I am able to live a pretty normal life, I have been married for 34 yrs and have 4 kids. I walk a little gimpy but I am hanging in there. Thanks for asking boomer lady

Wow, dx in 1979, never used DMD's meds, and doing so well? You are very fortunate . . . and way to go!

Got any tips?

Cherie

I learned to always keep myself active-exercised-I used to jog a lot so when I couldn't run I walked when I couldn't walk so long I now use a treadmill. I rode bike a lot and when I could no longer ride bike I now ride a stationary bike. In other words when I lost something I just did it differently. I got to know what my body could and could not do. Try and make your body go as far as you can, take yoga classes helps with balance. I lift weights to keep my upper body strong. There have been times when I was stiffer than a board and by just keeping up movement it got better. Note do not overdo yourself just learn what your body can do and fight if your body rebels. The biggest thing for me was attitude-positive-I know there are a lot of things that I cannot do but oh there still are a lot of things I can still do (albeit kinda gimpy and odd. Hope it helps sorry for the sermon boomer lady

Hi Boomer,

I currently take no MS disease modifying drugs. I am RRMS, dxd. 12/01. I took Avonex for 2-1/2 years but it actually made me worse. I was in pain 24/7 and was very close to filing for SSDI thinking it was my MS.

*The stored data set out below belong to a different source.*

Lemma checkRegistrationRateLimit_outcome (db : Collaborators) (now : Z)
    (userId eventId : string) :
  outcome (checkRegistrationRateLimit db now userId eventId)
  = match Event_countDocuments db userId (twentyFourHoursAgo now) with
    | Ok recentRegistrations =>
        Ok (if (10 <=? recentRegistrations)%nat then rateLimitExceeded else rateLimitOk)
    | Err e => Err e
    end.
Proof.
  unfold checkRegistrationRateLimit. autorewrite with outcome.
  destruct (Event_countDocuments db userId (twentyFourHoursAgo now)) as [n | e];
    [| reflexivity].
  destruct (10 <=? n)%nat; autorewrite with outcome; [| reflexivity].
  now rewrite log_outcome.
Qed.

Lemma assessRegistrationRisk_flag (db : Collaborators) (now : Z)
    (userId eventId : string) (assessment : RiskAssessment) :
  outcome (assessRegistrationRisk db now userId eventId) = Ok assessment ->
  requiresAdditionalVerification assessment = negb (isLOW (riskLevel assessment))
  /\ riskLevel assessment <> CRITICAL.
Proof.
  unfold assessRegistrationRisk. autorewrite with outcome.
  destruct (User_findById db userId) as [[user |] | e]; autorewrite with outcome;
    destruct (Event_findById db eventId) as [[event |] | e']; try discriminate.
  cbv zeta. autorewrite with outcome. rewrite log_outcome.
  intros [= <-]. cbn [requiresAdditionalVerification riskLevel].
  split; [reflexivity |].
  repeat match goal with |- context [if ?c then _ else _] => destruct c end; discriminate.
Qed.

(** [detectSuspiciousRegistrations] throws on every call, before it has
    asked the store for anything: [mongoose] is not bound in its module. *)
Lemma detectSuspiciousRegistrations_throws (db : Collaborators) (eventId : string) :
  detectSuspiciousRegistrations db eventId
  = ([("Suspicious registration detection error:"%string, unboundMongoose)],
     Err unboundMongoose).
Proof. reflexivity. Qed.

(** The promise of the scan is rejected when [Promise.all] gets it, and the
    other two checks are still waiting for the store: the guard re-throws
    the error of the scan whatever they do. *)
Lemma performEventSecurityCheck_throws (db : Collaborators) (now : Z)
    (userId eventId : string) :
  outcome (performEventSecurityCheck db now userId eventId) = Err unboundMongoose.
Proof.
  unfold performEventSecurityCheck. autorewrite with outcome.
  now rewrite (outcome_Promise_all3_third_threw _ _ _ unboundMongoose).
Qed.

End RegistrationGuard.

Section GuardDecision.
Import EventSecurityService.
(** The relay strips a layer whose initialisation vector was changed in
    byte [i], from 10 to 15, as if nothing had happened: the address is
    the original one and the payload differs in character [i - 10]. *)
Lemma strip_layer_tampered hop priv K iv seed next data layer i d :
  is_layer wc hop K iv seed next data layer ->
  relay_of wc hop priv -> valid_aes_key K = true -> length iv = 16%nat ->
  Forall (fun u => u < 128) data -> (6 <= length data)%nat ->
  (10 <= i < 16)%nat -> Byte.to_N d < 128 ->
  strip_layer wc priv (take 344 layer ++ tamper i d (drop 344 layer))
  = Ok (Num (Z.of_N next), alter (fun u => N.lxor u (Byte.to_N d)) (i - 10)%nat data).
Proof using rsa aes.
  intros (a & ek & ct & Ha & Hc & Hk & ->) (pub & [Hpub Hmod] & Hpair) HK Hiv Hdata Hlen Hi Hd.
  destruct (rsaEncrypt_length wc rsa _ _ _ _ Hk) as (pub' & Hpub' & Hek).
  rewrite Hpub in Hpub'. injection Hpub' as <-. rewrite Hmod in Hek.
  change (4 * ((256 + 2) / 3))%nat with 344%nat in Hek.
  rewrite (take_app_length' ek ct) by done. rewrite (drop_app_length' ek ct) by done.
  unfold strip_layer.
  rewrite (take_app_length' ek) by done. rewrite (drop_app_length' ek) by done.
  rewrite (rsaDecrypt_of_rsaEncrypt wc rsa _ _ _ pub priv ek Hpub Hpair Hk).
  rewrite TextDecoder_TextEncoder;
    [|apply ascii_well_formed, base64_ascii|apply ascii_head, base64_ascii].
  destruct (symEncrypt_inv iv K (a ++ data) ct Hc) as (raw & Hraw & ->).
  destruct Ha as (Hal & Had & Hav).
  assert (Forall (fun u => u < 128) (a ++ data)) as Hascii.
  { apply Forall_app. split; [|done]. eapply Forall_impl; [apply Had|].
    intros c Hc'%is_digit_spec. simpl. lia. }
  rewrite TextEncoder_ascii in Hraw by done.
  unfold symDecrypt, tamper. rewrite importSymKey_exportSymKey by done.
  rewrite !base64_round_trip.
  assert (flip_byte i d (iv ++ raw) = flip_byte i d iv ++ raw) as ->
    by (unfold flip_byte; apply alter_app_l; lia).
  rewrite take_app_length', drop_app_length' by (rewrite flip_byte_length; done).
  rewrite (aes_cbc_decrypt_flipped_iv wc aes K iv (map byte_of_N (a ++ data)) raw i d HK Hiv); [|
    rewrite length_map, length_app; lia|lia|done].
  rewrite flip_byte_ascii by done.
  rewrite TextDecoder_ascii by by apply alter_ascii.
  rewrite alter_app_r_alt by lia. rewrite Hal.
  rewrite take_app_length', drop_app_length' by done.
  rewrite parseInt_digits, Hav; [done|by destruct a|done].
Qed.
(** Every step returns normally, appends one record and logs its calls. *)
Lemma process_step_log (output_dir : string) (i : nat) (step : dict) (s : state W Elem) :
  exists (rec : dict) (evs : list (event Elem)) (w' : W),
    StepLog lib rt output_dir i step (page s) rec evs w' /\
    process_step lib rt output_dir i step s
    = (inr tt, {| page := w'; results := results s ++ [rec]; trace := trace s ++ evs |}).
Proof.
  unfold process_step, try_except.
  destruct (dispatch_shape lib rt output_dir i step) as
    [Hd Hrec | e Hd Hrec Hlist Hargs | T op k Hd Hrec Hlist Hargs Hop | Hd Hrec Hlist Hargs];
    rewrite Hd.
  - eexists _, [], (page s). split; [now apply LogUnknown|].
    unfold append. now rewrite app_nil_r.
  - eexists _, [], (page s). split; [now apply (LogArgs lib rt output_dir i step (page s) e)|].
    unfold append. cbn. now rewrite app_nil_r.
  - unfold bind, call.
    destruct (page_call lib T op (page s)) as [r w'] eqn:Ec.
    eexists _, _, w'. split.
    + now apply (LogCall lib rt output_dir i step (page s) T op k r w').
    + destruct r as [e|x]; reflexivity.
  - unfold bind at 1, call.
    destruct (page_call lib (list Elem) (LocatorAll (Py.dict_get step "selector")) (page s))
      as [[e|elements] w'] eqn:Ec.
    + eexists _, _, w'. split.
      * now apply (LogListFails lib rt output_dir i step (page s) e w').
      * reflexivity.
    + unfold bind at 1.
      destruct (collect_texts_run i (firstn 50 elements) []
                  {| page := w'; results := results s;
                     trace := trace s ++ [call_event i (LocatorAll (Py.dict_get step "selector"))
                                            (inr elements)] |})
        as (outs & w'' & Hlen & Hrun).
      unfold call_event in Hrun at 1. rewrite Hrun.
      eexists _, _, w''. split.
      * now apply (LogList lib rt output_dir i step (page s) elements w' outs w'').
      * unfold append. cbn [page results trace app]. now rewrite <- app_assoc.
Qed.

End Steps.

(** ** The loop *)

Section Loop.
Context {W Elem : Type}.
Variable lib : Library W Elem.
Variable rt : Runtime.
Variable output_dir : string.

Lemma run_steps_log (steps : list dict) :
  forall (i : nat) (s : state W Elem),
  exists (recs : list dict) (evs : list (event Elem)) (w' : W),
    RunLog lib rt output_dir i steps (page s) recs evs w' /\
    run_steps lib rt output_dir i (map JObject steps) s
    = (inr tt, {| page := w'; results := results s ++ recs; trace := trace s ++ evs |}).
Proof.
  induction steps as [|step rest IH]; intros i s.
  - exists [], [], (page s). split; [constructor|].
    simpl. unfold ret. rewrite !app_nil_r. now destruct s.
  - destruct (process_step_log lib rt output_dir i step s) as (rec & evs & w1 & Hlog & Hrun).
    destruct (IH (S i) {| page := w1; results := results s ++ [rec]; trace := trace s ++ evs |})
      as (recs & evs' & w2 & Hlogs & Hruns).
    exists (rec :: recs), (evs ++ evs'), w2. split.
    + econstructor; eassumption.
    + cbn [map run_steps]. unfold bind. rewrite Hrun, Hruns.
      cbn [page results trace]. now rewrite <- !app_assoc.
Qed.

(** [page_action] on a list of dicts returns [results]. *)
Lemma page_action_log (steps : list dict) (s : state W Elem) :
  exists (recs : list dict) (evs : list (event Elem)) (w' : W),
    RunLog lib rt output_dir 0 steps (page s) recs evs w' /\
    page_action lib rt (JArray (map JObject steps)) output_dir s
    = (inr (results s ++ recs),
       {| page := w'; results := results s ++ recs; trace := trace s ++ evs |}).
Proof.
  destruct (run_steps_log steps 0 s) as (recs & evs & w' & Hlog & Hrun).
  exists recs, evs, w'. split; [assumption|].
  unfold page_action. cbn [iter_items]. unfold bind. now rewrite Hrun.
Qed.

Lemma step_log_events (i : nat) (step : dict) (w w' : W) (rec : dict)
    (evs : list (event Elem)) :
  StepLog lib rt output_dir i step w rec evs w' ->
  Forall (fun ev => ev_step ev = i) evs.
Proof.
  intros H; inversion H; subst; repeat constructor.
  apply Forall_forall. intros ev Hin. apply in_map_iff in Hin.
  now destruct Hin as (p & <- & _).
Qed.

Lemma step_log_fields (i : nat) (step : dict) (w w' : W) (rec : dict)
    (evs : list (event Elem)) :
  StepLog lib rt output_dir i step w rec evs w' ->
  dict_lookup rec "step" = Some (JNum (Z.of_nat i)) /\
  dict_lookup rec "action" = Some (Py.dict_get step "action").
Proof.
  intros H; inversion H; subst; try (split; reflexivity).
  destruct r; split; reflexivity.
Qed.

Lemma run_log_length (i : nat) (steps : list dict) (w w' : W) (recs : list dict)
    (evs : list (event Elem)) :
  RunLog lib rt output_dir i steps w recs evs w' -> length recs = length steps.
Proof. induction 1; simpl; congruence. Qed.

Lemma run_log_events (i : nat) (steps : list dict) (w w' : W) (recs : list dict)
    (evs : list (event Elem)) :
  RunLog lib rt output_dir i steps w recs evs w' ->
  Forall (fun ev => i <= ev_step ev < i + length steps) evs.
Proof.
  induction 1 as [|i step rest w w1 w2 rec recs evs evs' Hstep Hrest IH]; [constructor|].
  apply Forall_app; split.
  - eapply Forall_impl; [|eapply step_log_events; eassumption].
    simpl; intros ev ->; lia.
  - eapply Forall_impl; [|exact IH]. simpl; intros ev ?; lia.
Qed.

Lemma events_of_all (i : nat) (evs : list (event Elem)) :
  Forall (fun ev => ev_step ev = i) evs -> events_of i evs = evs.
Proof.
  induction 1 as [|ev evs Hev _ IH]; [reflexivity|].
  unfold events_of in *; simpl. rewrite (proj2 (Nat.eqb_eq _ _) Hev). now rewrite IH.
Qed.

Lemma events_of_none (i : nat) (evs : list (event Elem)) :
  Forall (fun ev => ev_step ev <> i) evs -> events_of i evs = [].
Proof.
  induction 1 as [|ev evs Hev _ IH]; [reflexivity|].
  unfold events_of in *; simpl. now rewrite (proj2 (Nat.eqb_neq _ _) Hev).
Qed.

Lemma events_of_app (i : nat) (evs evs' : list (event Elem)) :
  events_of i (evs ++ evs') = events_of i evs ++ events_of i evs'.
Proof. apply filter_app. Qed.

(** The [j]-th step of a run: its record is the [j]-th one, and its
    events are those of the log that carry its index. *)
Lemma run_log_nth (i : nat) (steps : list dict) (w w' : W) (recs : list dict)
    (evs : list (event Elem)) :
  RunLog lib rt output_dir i steps w recs evs w' ->
  forall (j : nat) (step : dict),
    nth_error steps j = Some step ->
    exists (rec : dict) (w1 w2 : W),
      nth_error recs j = Some rec /\
      StepLog lib rt output_dir (i + j) step w1 rec (events_of (i + j) evs) w2.
Proof.
  induction 1 as [|i step0 rest w w1 w2 rec recs evs evs' Hstep Hrest IH];
    intros j step Hj.
  - destruct j; discriminate.
  - rewrite events_of_app. destruct j as [|j]; simpl in Hj.
    + injection Hj as <-. exists rec, w, w1. split; [reflexivity|].
      rewrite Nat.add_0_r.
      rewrite (events_of_all i evs) by (eapply step_log_events; eassumption).
      rewrite (events_of_none i evs'), app_nil_r; [assumption|].
      eapply Forall_impl; [|eapply run_log_events; eassumption]. simpl; intros; lia.
    + destruct (IH j step Hj) as (rec' & wa & wb & Hnth & Hlog).
      exists rec', wa, wb. split; [assumption|].
      replace (i + S j) with (S i + j) by lia.
      rewrite (events_of_none (S i + j) evs); [assumption|].
      eapply Forall_impl; [|eapply step_log_events; eassumption]. simpl; intros; lia.
Qed.

End Loop.

(** ** The claims on [page_action] *)

Section PageActionClaims.
Context {W Elem : Type}.
Variable lib : Library W Elem.
Variable rt : Runtime.




Lemma ev_error_call_event (T : Type) (i : nat) (op : LibOp Elem T) (r : exn + T) :
  ev_error (call_event i op r) = match r with inl e => Some e | inr _ => None end.
Proof. reflexivity. Qed.

Lemma in_elem_events (i : nat) (els : list Elem) (outs : list (exn + string))
    (ev : event Elem) :
  In ev (map (elem_event i) (combine els outs)) ->
  exists (el : Elem) (o : exn + string),
    ev = call_event i (ElemInnerText el) o /\ In o outs.
Proof.
  intros Hin. apply in_map_iff in Hin. destruct Hin as ([el o] & <- & Hin).
  exists el, o. split; [reflexivity|]. eapply in_combine_r; eassumption.
Qed.

(** What a raised exception of step [i] leaves in the record of the step. *)
Lemma step_log_failure (output_dir : string) (i : nat) (step : dict) (w w' : W)
    (rec : dict) (evs : list (event Elem)) (ev : event Elem) (e : exn) :
  StepLog lib rt output_dir i step w rec evs w' ->
  In ev evs ->
  ev_error ev = Some e ->
  if is_elem_text ev
  then dict_lookup rec "status" = Some (JString "ok") /\
       exists texts : list json,
         dict_lookup rec "texts" = Some (JArray texts) /\
         In (JString "[no text]") texts
  else rec = error_record i (Py.dict_get step "action") e.
Proof.
  intros Hlog Hin Herr.
  destruct Hlog as [Hrec | e0 Hrec Hlist Hargs | T op k r w' Hrec Hlist Hargs Hop Hcall
                   | e0 w' Hrec Hlist Hcall | elements w' outs w'' Hrec Hlist Hcall Hlen].
  - destruct Hin.
  - destruct Hin.
  - destruct Hin as [<-|[]].
    change (is_elem_text (call_event i op r)) with (op_is_elem_text op).
    rewrite Hop. rewrite ev_error_call_event in Herr.
    destruct r; [now injection Herr as ->|discriminate].
  - destruct Hin as [<-|[]]. cbn. rewrite ev_error_call_event in Herr.
    now injection Herr as ->.
  - destruct Hin as [<-|Hin]; [discriminate|].
    apply in_elem_events in Hin. destruct Hin as (el & o & -> & Hin).
    rewrite ev_error_call_event in Herr. cbn.
    split; [reflexivity|].
    exists (map text_of outs). split; [reflexivity|].
    destruct o as [e1|]; [|discriminate].
    change (JString "[no text]") with (text_of (inl e1)). now apply in_map.
Qed.

(** C1 (amended). For every action list and every step index [i]: if a
    library call made for step [i] raises an exception, then the record
    appended for the step is [{'step': i, 'action': <action>, 'status':
    'error', 'error': <message>}], unless the call is an [el.inner_text()]
    of the loop of [list_elements], whose failure becomes the entry
    ['[no text]'] of the ['texts'] of an ['ok'] record.  In every case
    [page_action] returns with one record per step: a failing step never
    aborts the remaining steps. *)
Theorem failing_call_is_recorded (steps : list dict) (output_dir : string) (pg : W) :
  exists s : state W Elem,
    page_action lib rt (JArray (map JObject steps)) output_dir (fresh pg)
    = (inr (results s), s) /\
    length (results s) = length steps /\
    forall (i : nat) (step : dict) (ev : event Elem) (e : exn),
      nth_error steps i = Some step ->
      In ev (events_of i (trace s)) ->
      ev_error ev = Some e ->
      exists rec : dict,
        nth_error (results s) i = Some rec /\
        if is_elem_text ev
        then dict_lookup rec "status" = Some (JString "ok") /\
             exists texts : list json,
               dict_lookup rec "texts" = Some (JArray texts) /\
               In (JString "[no text]") texts
        else rec = error_record i (Py.dict_get step "action") e.
Proof.
  destruct (page_action_log lib rt output_dir steps (fresh pg))
    as (recs & evs & w' & Hlog & Hrun).
  cbn [fresh results trace page app] in Hrun.
  exists {| page := w'; results := recs; trace := evs |}.
  cbn [results trace]. repeat split.
  - exact Hrun.
  - eapply run_log_length; eassumption.
  - intros i step ev e Hi Hin Herr.
    destruct (run_log_nth lib rt output_dir _ _ _ _ _ _ Hlog i step Hi)
      as (rec & w1 & w2 & Hnth & Hstep).
    exists rec. split; [assumption|].
    eapply step_log_failure; eassumption.
Qed.
Lemma cvo_instance_summary_rows cloud :
  summary_rows_by_region cloud "Instance Summary" CVOracle.instance_summary_row
    (fun g => [VStr "Total Instances"; VInt (CVOracle.total_instances g);
               VInt (CVOracle.total_instance_sizeGB g);
               VFloat (CVOracle.total_instance_sizeTB g)])
    CVOracle.is_region
    (fun _ rs cs => map (fun r => match cs with [] => None | _ => Some r end) rs)
    (CVOracle.get_instance_info cloud).
Proof.
  intros f regions comps s s' rs cs S Hr Hc H HS.
  unfold CVOracle.get_instance_info in H.
  invert_front H rs' cs' Hrs Hcs.
  rewrite Hr in Hrs. injection Hrs as <-. rewrite Hc in Hcs. injection Hcs as <-.
  apply bind_ok in H as (lst & s1 & Hloop & H).
  apply (regions_rows_loop f "Instance Summary" CVOracle.is_region _
           (fun _ r => [match cs with [] => None | _ => Some r end])) in Hloop.
  - destruct Hloop as [Hm Hs]. simpl in H.
    eapply cvo_finish in H; [|reflexivity|reflexivity|reflexivity|done].
    destruct H as (Hg & _ & Hsum).
    exists lst. split; [by rewrite Hm, concat_singletons|].
    rewrite Hg. apply Hsum. by rewrite Hs.
  - intros; preserves_tac.
  - intros acc region t acc1 t1 Hb.
    apply bind_ok in Hb as (client & t0 & Hc' & Hb). injection Hc' as <- <-.
    apply bind_ok in Hb as (rs1 & t0 & Hcomps & Hb). injection Hb as <- <-.
    apply (comps_rows_loop f "Instance Summary" CVOracle.is_region _
             None (Some region)) in Hcomps.
    + destruct Hcomps as [Hreg Hsh]. split; [|done].
      exists [rs1]. split; [done|]. simpl. by rewrite Hreg.
    + done.
    + intros a c u a' u' Hb _.
      apply bind_ok in Hb as (instances & u1 & Hlist & Hb).
      unfold call in Hlist. injection Hlist as Hlist <-.
      destruct (length instances =? 0)%nat; [by injection Hb as <- <-|].
      apply bind_ok in Hb as ([rs2 lst2] & u1 & Hinner & Hb).
      destruct (cvo_instance_loop cloud region c instances
                  (CVOracle.mkInstanceSummary (Some region)
                     (CVOracle.instance_count a) (CVOracle.total_sizeGB a)
                     (CVOracle.total_sizeTB a)) [] u)
        as (recs & _ & _ & Hrun).
      rewrite Hrun in Hinner. injection Hinner as <- <- <-.
      apply bind_ok in Hb as ([] & u2 & Hdump & Hb). injection Hb as <- <-.
      eapply cvo_dump_info_ok in Hdump; [|reflexivity|reflexivity].
      split; [by rewrite cvo_instance_add_region|].
      destruct Hdump as (I & _ & _ & Ho & _). by rewrite Ho.
Qed.

Lemma cvo_bucket_summary_rows cloud :
  summary_rows_by_region cloud "Object Storage Summary" CVOracle.bucket_summary_row
    (fun g => [VStr "Total Buckets"; VInt (CVOracle.total_buckets g);
               VFloat (CVOracle.total_storageGB g);
               VFloat (CVOracle.total_storageTB g)])
    CVOracle.oss_region
    (fun cfg rs _ =>
       map Some
         (List.filter
            (fun r => is_ok (get_namespace cloud (<["region" := r]> cfg))) rs))
    (CVOracle.get_object_storage_info cloud).
Proof.
  intros f regions comps s s' rs cs S Hr Hc H HS.
  unfold CVOracle.get_object_storage_info in H.
  invert_front H rs' cs' Hrs Hcs.
  rewrite Hr in Hrs. injection Hrs as <-. rewrite Hc in Hcs. injection Hcs as <-.
  apply bind_ok in H as (lst & s1 & Hloop & H).
  apply (regions_rows_loop f "Object Storage Summary" CVOracle.oss_region _
           (fun cfg r => if is_ok (get_namespace cloud cfg) then [Some r] else []))
    in Hloop.
  - destruct Hloop as [Hm Hs]. simpl in H.
    eapply cvo_finish in H; [|reflexivity|reflexivity|reflexivity|done].
    destruct H as (Hg & _ & Hsum).
    exists lst. split.
    { rewrite Hm.
      apply (concat_filtered
               (fun r => is_ok (get_namespace cloud (<["region" := r]> (config s))))
               Some). }
    rewrite Hg. apply Hsum. by rewrite Hs.
  - intros; preserves_tac.
  - intros acc region t acc1 t1 Hb.
    apply bind_ok in Hb as (client & t0 & Hc' & Hb). injection Hc' as <- <-.
    apply bind_ok in Hb as (fetched & t0 & Hns & Hb).
    rewrite attempt_run in Hns. injection Hns as <- <-.
    destruct (get_namespace cloud (config t)) as [ns|e]; simpl.
    2:{ injection Hb as <- <-. split; [|done]. exists []. by rewrite app_nil_r. }
    apply bind_ok in Hb as (rs1 & t0 & Hcomps & Hb). injection Hb as <- <-.
    apply (comps_rows_loop f "Object Storage Summary" CVOracle.oss_region _
             (Some region) (Some region)) in Hcomps.
    + destruct Hcomps as [Hreg Hsh]. split; [|done].
      exists [rs1]. split; [done|]. simpl. rewrite Hreg. by destruct cs.
    + done.
    + intros a c u a' u' Hb Ha.
      assert (Ha' : CVOracle.oss_region a = Some region) by (by destruct Ha).
      apply bind_ok in Hb as (fetched & u1 & Hlist & Hb).
      rewrite attempt_run in Hlist. injection Hlist as <- <-.
      destruct (list_buckets cloud _ ns c) as [buckets|e];
        [|by injection Hb as <- <-].
      destruct (length buckets =? 0)%nat; [by injection Hb as <- <-|].
      apply bind_ok in Hb as ([rs2 lst2] & u1 & Hinner & Hb).
      destruct (cvo_bucket_loop cloud (config t) region ns c buckets a [] u)
        as (recs & _ & _ & Hrun).
      rewrite Hrun in Hinner. injection Hinner as <- <- <-.
      apply bind_ok in Hb as ([] & u2 & Hdump & Hb). injection Hb as <- <-.
      eapply cvo_dump_info_ok in Hdump; [|reflexivity|reflexivity].
      split; [by rewrite cvo_bucket_add_region|].
      destruct Hdump as (I & _ & _ & Ho & _). by rewrite Ho.
Qed.

Lemma cvo_db_summary_rows cloud :
  summary_rows_by_region cloud "DB System Summary" CVOracle.db_summary_row
    (fun g => [VStr "Total DB Systems"; VInt (CVOracle.total_db_systems g);
               VInt (CVOracle.total_db_system_sizeGB g);
               VFloat (CVOracle.total_db_system_sizeTB g)])
    CVOracle.dbs_region (fun _ rs _ => map Some rs)
    (CVOracle.get_database_info cloud).
Proof.
  intros f regions comps s s' rs cs S Hr Hc H HS.
  unfold CVOracle.get_database_info in H.
  invert_front H rs' cs' Hrs Hcs.
  rewrite Hr in Hrs. injection Hrs as <-. rewrite Hc in Hcs. injection Hcs as <-.
  apply bind_ok in H as (lst & s1 & Hloop & H).
  apply (regions_rows_loop f "DB System Summary" CVOracle.dbs_region _
           (fun _ r => [Some r])) in Hloop.
  - destruct Hloop as [Hm Hs]. simpl in H.
    eapply cvo_finish in H; [|reflexivity|reflexivity|reflexivity|done].
    destruct H as (Hg & _ & Hsum).
    exists lst. split; [by rewrite Hm, concat_singletons|].
    rewrite Hg. apply Hsum. by rewrite Hs.
  - intros; preserves_tac.
  - intros acc region t acc1 t1 Hb.
    apply bind_ok in Hb as (client & t0 & Hc' & Hb). injection Hc' as <- <-.
    apply bind_ok in Hb as (rs1 & t0 & Hcomps & Hb). injection Hb as <- <-.
    apply (comps_rows_loop f "DB System Summary" CVOracle.dbs_region _
             (Some region) (Some region)) in Hcomps.
    + destruct Hcomps as [Hreg Hsh]. split; [|done].
      exists [rs1]. split; [done|]. simpl. rewrite Hreg. by destruct cs.
    + done.
    + intros a c u a' u' Hb Ha.
      assert (Ha' : CVOracle.dbs_region a = Some region) by (by destruct Ha).
      apply bind_ok in Hb as (fetched & u1 & Hlist & Hb).
      rewrite attempt_run in Hlist. injection Hlist as <- <-.
      destruct (list_db_systems cloud _ c) as [db_systems|e];
        [|by injection Hb as <- <-].
      destruct (length db_systems =? 0)%nat; [by injection Hb as <- <-|].
      apply bind_ok in Hb as ([rs2 lst2] & u1 & Hinner & Hb).
      destruct (cvo_db_loop region c db_systems a [] u) as (recs & _ & _ & Hrun).
      rewrite Hrun in Hinner. injection Hinner as <- <- <-.
      apply bind_ok in Hb as ([] & u2 & Hdump & Hb). injection Hb as <- <-.
      eapply cvo_dump_info_ok in Hdump; [|reflexivity|reflexivity].
      split; [by rewrite cvo_db_add_region|].
      destruct Hdump as (I & _ & _ & Ho & _). by rewrite Ho.
Qed.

After my experience with Avonex I decided I was taking a break from MS meds. That was 2004 and I have yet to regret my decision. I recently had an attack of ON, but thankfully it was mild. I actually had more exacerbations while on an MS med than off!

As to how my neuro reacted to me stopping the meds - he said that while he wanted to see me on some type of disease modifying drug, it was my body, my decision. Good answer!

I am still working full-time and am doing well all things considered. My worst symptom is fatigue.